(** * PDF-to-Excel converter: extraction pipeline and syllabus classifier

    A shallow embedding of the Python sources
      - [src/core/extractor.py]        (class [PDFExtractor]),
      - [src/pdf_to_excel_app.py]      ([organize_syllabus_structure]),
      - [src/syllabus_pdf_converter.py] ([extract_syllabus_structure]),
      - [src/enhanced_pdf_converter.py] ([is_text_based]),
    together with the properties of the header sanitizer, the type detector,
    the completeness reconciliation, the consolidator and the classifier.

    Conventions of the embedding.
    - A Python [str] is a list of Unicode code points ([list N]); [lit]
      turns a literal into such a list.
    - A Python [set] is a [gset]; a [list] is a [list].  Where a loop
      runs over a set, the order in which it visits the elements is left
      open: it is an argument of the embedding ([extract_visiting]).
    - A Python [float] is the rational number it stands for; an operation
      on floats rounds the exact result to the nearest binary64 number.
    - A call that can raise returns in [exc]; a [try]/[except] is a match on
      the outcome.  A loop that appends to a list which an enclosing
      [except] still sees afterwards returns the list together with the
      exception that stopped it.
    - A pandas [DataFrame] is a header (column labels) and rows of cells.
    - The PDF and OCR capabilities are data: a [Pdf] records what each call
      on each page yields. *)

From Stdlib Require Import ZArith NArith Ascii String List Lia.
From Stdlib Require Import QArith Qcanon Qround Qpower Qabs Lqa.
From Stdlib Require Import DecimalString Decimal DecimalNat.
From stdpp Require Import base list gmap sets numbers.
# # # # #
YOUR OBJECTIVE: The required output is the exact sequence of lines from the one containing "- A Python [float]" through the end of the listing, both endpoints included.

YOUR SOLUTION:
    - A Python [float] is the rational number it stands for; an operation
      on floats rounds the exact result to the nearest binary64 number.
    - A call that can raise returns in [exc]; a [try]/[except] is a match on
      the outcome.  A loop that appends to a list which an enclosing
      [except] still sees afterwards returns the list together with the
      exception that stopped it.
    - A pandas [DataFrame] is a header (column labels) and rows of cells.
    - The PDF and OCR capabilities are data: a [Pdf] records what each call
      on each page yields. *)

From Stdlib Require Import ZArith NArith Ascii String List Lia.
From Stdlib Require Import QArith Qcanon Qround Qpower Qabs Lqa.
From Stdlib Require Import DecimalString Decimal DecimalNat.
From stdpp Require Import base list gmap sets numbers.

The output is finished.